:: Raw data ::
(** * invoice-gen: the numbering/template store, the record builder and the
      layout engine of [invoice_generator.py], embedded and verified.

    The Python program is embedded shallowly:
    - Python/JSON values are the inductive [value]; a [dict] is an
      association list in insertion order with unique string keys;
    - floats are IEEE binary64 numbers, given by the Standard Library's
      [spec_float] at precision 53 and maximal exponent 1024;
    - side effects (the files, standard output and input, the clock) are
      threaded through a state-and-exception monad [M] over [World];
    - exceptions are the inductive [exn]; an uncaught one ends the run.

    What lies outside the program is taken as follows:
    - a text is the string of its UTF-8 bytes; [str.strip] removes the
      white space of Unicode, while [float] and [int] are modelled on
      ASCII texts and give [Unsupported] on any other;
    - a JSON file is kept as the value it holds, [json.load] after
      [json.dump] being the identity on the values the program writes;
    - reportlab is a parameter of the world: which exception, if any,
      [Paragraph(text, style)] raises on a text and [doc.build] on a story
      is given by the field [reportlab]; [Spacer] and [Table] are
      constructors of layout data, and a document that is built holds the
      story and the time the library read while building it;
    - input/output errors of the operating system are not modelled. *)

From Stdlib Require Import ZArith List String Ascii Bool Lia.
From Stdlib Require Import DecimalString DecimalZ DecimalN DecimalPos DecimalFacts.
From Stdlib Require Import Floats.SpecFloat.
From stdpp Require Import base gmap strings.

Import ListNotations.
#[local] Set Warnings "-register-all".
Local Open Scope string_scope.
Local Open Scope Z_scope.

(** ** Python values *)

Module Py.

Inductive value : Type :=
| VNone
| VBool (b : bool)
| VInt (n : Z)
| VFloat (x : spec_float)
| VStr (s : string)
| VList (l : list value)
| VDict (d : list (string * value)).

(** The exceptions the program can raise.  [LibraryError] is an exception
    of another class raised inside reportlab ([LayoutError] and the like).
    [Unsupported] is not a Python exception: it marks the builtin
    behaviours left outside the model (the [str()] of a float or of a
    container, [float] and [int] of a text that is not ASCII). *)
Inductive exn : Type :=
| KeyError (key : string)
| TypeError
| AttributeError
| ValueError
| OverflowError
| EOFError
| JSONDecodeError
| SystemExit (code : Z)
| LibraryError (class : string)
| Unsupported (what : string).

Inductive outcome (A : Type) : Type :=
| Ret (a : A)
| Raise (e : exn).
Arguments Ret {A} a.
Arguments Raise {A} e.

Definition and_then {A B} (o : outcome A) (k : A -> outcome B) : outcome B :=
  match o with
  | Ret a => k a
  | Raise e => Raise e
  end.

Declare Scope outcome_scope.
Delimit Scope outcome_scope with outcome.
Notation "x <~ o ;; k" := (and_then o (fun x => k))
  (at level 100, o at next level, right associativity) : outcome_scope.
Local Open Scope outcome_scope.

Definition binary64_prec : Z := 53.
Definition binary64_emax : Z := 1024.

Definition float_add : spec_float -> spec_float -> spec_float :=
  SFadd binary64_prec binary64_emax.
Definition float_of_Z (n : Z) : spec_float :=
  binary_normalize binary64_prec binary64_emax n 0 false.

Definition float_is_zero (x : spec_float) : bool :=
  match x with S754_zero _ => true | _ => false end.

(** [bool(v)] *)
Definition truthy (v : value) : bool :=
  match v with
  | VNone => false
  | VBool b => b
  | VInt n => negb (n =? 0)
  | VFloat x => negb (float_is_zero x)
  | VStr s => negb (String.eqb s "")
  | VList l => match l with [] => false | _ => true end
  | VDict d => match d with [] => false | _ => true end
  end.

(** [a or b] and [a and b] on already evaluated operands (every use in the
    program has operands whose evaluation cannot raise after the first). *)
Definition py_or (a b : value) : value := if truthy a then a else b.
Definition py_and (a b : value) : value := if truthy a then b else a.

:: Try it ::
The lines in the entries above that carry the word "outside" must be copied.

:: Task output ::
    What lies outside the program is taken as follows:
    behaviours left outside the model (the [str()] of a float or of a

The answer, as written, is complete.